Laurie Baratti | (TNS) VoyagePulse

Leading vacation rental company Airbnb is updating its Extenuating Circumstances Policy, including renaming it Major Disruptive Events Policy “to better reflect its purpose.” This will provide greater flexibility for travelers who may need to cancel their reservation when unforeseen circumstances, such as natural disasters, extreme weather events and government-mandated travel restrictions, impact their ability to complete their stay.

Under this updated cancellation policy, guests can cancel their reservations and receive refunds in the event of “foreseeable weather events,” such as hurricanes, that would cause another covered event to occur, such as large-scale utility outages. According to Travel + Leisure, the policy already applies to other “unexpected major events,” such as declared public health emergencies, including disease outbreaks, but excluding COVID-19. This revised policy, which takes effect June 6, replaces each host’s own cancellation policies.

This updated policy also applies to mid-trip cancellations, allowing travelers to receive a refund for the unused portion of their stay in the event of a covered cancellation.

However, it is important to note that Airbnb’s policy does not cover all unforeseen incidents, such as injuries, illnesses, or government-mandated requirements such as jury duty or court appearances.

“The changes to this policy, including its new name, have been made to create clarity for our travelers and hosts, and ensure it meets the diverse needs of our global community,” said Juniper Downs, manager of Airbnb’s community policy, in a press release. “Our goal was to clearly explain when the policy applies to a booking and provide fair and consistent results to our users. These updates also bring the policy in line with industry standards.

The introduction of this revised policy aligns with Airbnb’s recent efforts to build guest confidence in booking shared stays. For example, earlier this month it banned indoor security cameras in its rental homes worldwide over privacy concerns and, in 2022, instituted a permanent ban on parties, a measure that had initially was temporarily instituted during the COVID-19 crisis.
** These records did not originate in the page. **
Lemma entries_live s : srv_ok E s ->
  Forall (fun kv => is_Some (heap (tabs s) !! kv.2)) (entries (allocations_ (tabs s))).
Proof.
  intros Hs. apply Forall_forall. intros [k i] Hin%entries_elem.
  destruct (ok_own _ _ (so_tabs _ _ Hs) k i Hin) as (x & Ex & _). by exists x.
Qed.

Lemma entries_all s i x :
  srv_ok E s -> heap (tabs s) !! i = Some x -> i ∈ (entries (allocations_ (tabs s))).*2.
Proof.
  intros Hs Ex. apply list_elem_of_fmap. exists (keyOf E x, i). split; [done|]. unfold entries.
  rewrite merge_sort_Permutation. apply elem_of_map_to_list. by apply (ok_live _ _ (so_tabs _ _ Hs)).
Qed.

(** The tick: afterwards the tables hold exactly the survivors. *)
Lemma wp_expireStale s :
  srv_ok E s ->
  wp (expireStale E) (fun _ s' => good E W s s' /\ cns s' = cns s /\
    forall i, heap (tabs s') !! i = heap (tabs s) !! i ≫= survivor (clock s)) s.
Proof.
  intros Hs. unfold expireStale. wp_step. wp_step. wp_step. wp_step. wp_step.
  eapply (wp_mono _ (fun _ s1 => calm s s1 /\ cns s1 = cns s)).
  { destruct (_ <=? _); [by apply wp_refreshNonce|]. wp_step. split; [by eapply calm_refl|done]. }
  intros [] s1 [Hc C1]. pose proof (calm_srv E s s1 Hs Hc) as Hs1. wp_step. wp_step. wp_step.
  eapply wp_mono.
  { apply (wp_expireLoop s1 (clock s)); [done|symmetry; apply Hc|by apply entries_nodup|by apply entries_live]. }
  intros [] s2 (G2 & C2 & H2). wp_step. wp_step.
  eapply wp_mono; [apply wp_sweepPorts; [apply G2|]|].
  { intros p o Hin%elem_of_map_to_list.
    destruct (ok_ports _ _ (so_tabs _ _ (gd_ok _ _ _ _ G2)) p o Hin) as (x & Ex & _). by exists x. }
  intros [] s3 ->. split; [eapply good_trans; [by apply good_calm|done]|]. split; [congruence|].
  intros i. rewrite H2, (calm_tabs _ _ Hc). case_decide as Hin; [done|].
  destruct (heap (tabs s) !! i) as [x|] eqn:Ex; [|done]. destruct Hin.
  rewrite <- (calm_tabs _ _ Hc) in *. by eapply entries_all.
Qed.

End Expiry.

Section Receive.
Context (E : Env) (HE : env_ok E) (W : World).

(** What a step on a connection guarantees: the invariant, the open sockets and their peers;
    it queues nothing but requests to close. *)
Record settled (s s' : Srv) : Prop := {
  se_ok : srv_ok E s';
  se_link : linked E W s';
  se_clock : clock s' = clock s;
  se_sock : tcpBySock_ (cns s') = tcpBySock_ (cns s);
  se_conn : forall j x, conns (cns s) !! j = Some x ->
              exists y, conns (cns s') !! j = Some y /\ peerAddr y = peerAddr x;
  se_control : exists l, controlQueue_ s' = controlQueue_ s ++ l /\
                 Forall (fun it => wk_kind it = TcpConnClosed) l;
  se_shard : shardQueues s' = shardQueues s }.
(* ===== verification/TurnManage.v ===== *)
(** * How the TURN server manages allocations

    The effect of Allocate, Refresh and ChannelBind, the choice of relay ports, the expiry
    tick, and the end of a control connection. *)

From S2P Require Import Prelude.
From S2P Require Import StateMonad.
From S2P Require Import Bytes.
From S2P Require Import Crypto.
From S2P Require Import Addr.
From S2P Require Import StunMessage.
From S2P Require Import StunAttributes.
From S2P Require Import ChannelData.
From S2P Require Import StunConn.
From S2P Require Import TcpWriter.
From S2P Require Import TurnState.
From S2P Require Import TurnCore.
From S2P Require Import TurnHandlers.
From S2P Require Import TurnServer.
From S2P Require Import TurnInv.
From S2P Require Import TurnGrants.
From S2P Require Import TurnSafe.
From S2P Require Import TurnRequests.
From S2P Require Import TurnLinks.
From S2P Require Import TurnSteps.
From S2P Require Import TurnRelay.
From S2P Require Import TurnDispatch.
From S2P Require Import TurnEvents.
From S2P Require Import TurnConns.
From S2P Require Import TurnExpiry.
From S2P Require Import TurnRun.
Open Scope Z_scope.

(** ** Relay ports *)

(** The port allocator is total, complete and exclusive.  Given a range of non-zero
    16-bit ports, in either order, [allocRelayPort] returns; a non-zero result is a port of
    the range that was neither in use nor to be avoided, and it is now reserved, with no
    other entry changed; 0 comes back exactly when every port of the range is in use or to be
    avoided, whatever the random source delivers. *)
Theorem relay_port_allocation E s avoid :
  range_ok (tabs s) ->
  exists p s', allocRelayPort E avoid s = Some (p, s') /\
    (p = 0 <-> forall q, portRange (tabs s) q -> portTaken (tabs s) avoid q) /\
    (p = 0 -> usedRelayPorts_ (tabs s') = usedRelayPorts_ (tabs s)) /\
    (p <> 0 -> portRange (tabs s) p /\ usedRelayPorts_ (tabs s) !! p = None /\ p ∉ avoid /\
       usedRelayPorts_ (tabs s') = <[p := None]> (usedRelayPorts_ (tabs s))) /\
    heap (tabs s') = heap (tabs s) /\ allocations_ (tabs s') = allocations_ (tabs s).
Proof.
  intros Hr. destruct (wp_allocRelayPort E s avoid Hr) as (p & s' & Hst & _ & _ & _ & _ & H).
  exists p, s'. split; [done|].
  assert (Hord : heap (orderRange (tabs s)) = heap (tabs s) /\
                 allocations_ (orderRange (tabs s)) = allocations_ (tabs s) /\
                 usedRelayPorts_ (orderRange (tabs s)) = usedRelayPorts_ (tabs s))
    by (unfold orderRange; by destruct (_ <? _)).
  destruct Hord as (O1 & O2 & O3).
  destruct H as [(Hp & Hrg & Hf & Hav & T)|(-> & Hall & T)]; rewrite T.
  - split; [split; [done|]|].
    { intros Hall. destruct (Hall p Hrg) as [[? Hx]|Hx]; [congruence|by destruct Hav]. }
    split; [done|]. split; [done|]. cbn. done.
  - split; [done|]. split; [done|]. done.
Qed.

Lemma relay_port_allocation_witness :
  exists p s', allocRelayPort demoEnv {[ 50001 ]} demoSrv = Some (p, s') /\
    (p = 0 <-> forall q, portRange (tabs demoSrv) q -> portTaken (tabs demoSrv) {[ 50001 ]} q) /\
    (p = 0 -> usedRelayPorts_ (tabs s') = usedRelayPorts_ (tabs demoSrv)) /\
    (p <> 0 -> portRange (tabs demoSrv) p /\ usedRelayPorts_ (tabs demoSrv) !! p = None /\
       p ∉ ({[ 50001 ]} : gset Z) /\
       usedRelayPorts_ (tabs s') = <[p := None]> (usedRelayPorts_ (tabs demoSrv))) /\
    heap (tabs s') = heap (tabs demoSrv) /\ allocations_ (tabs s') = allocations_ (tabs demoSrv).
Proof. apply (relay_port_allocation demoEnv demoSrv {[ 50001 ]}). done. Defined.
Last year, to combat fraudulent listings, the company introduced a ‘verified’ status and badge for its rentals, aiming to reassure customers that the specified property actually exists at the specified address and that the host is reliable.

In 2022, Airbnb also updated its policies and platform to provide greater price transparency, displaying total costs, including fees, in user searches and changing its algorithm to rank listings with better total prices higher up in the results. At the same time, Airbnb provided “guidance” to hosts, encouraging them to set only “reasonable” payment requests and requiring that they be displayed in the listing.

“Guests should not have to complete unreasonable payment tasks like dismantling beds, doing laundry, or vacuuming when they leave their Airbnb,” the company wrote in a statement at the time. “But we think it’s reasonable to ask customers to turn off the lights, throw food in the trash and lock the doors, just as they would when leaving their own home.”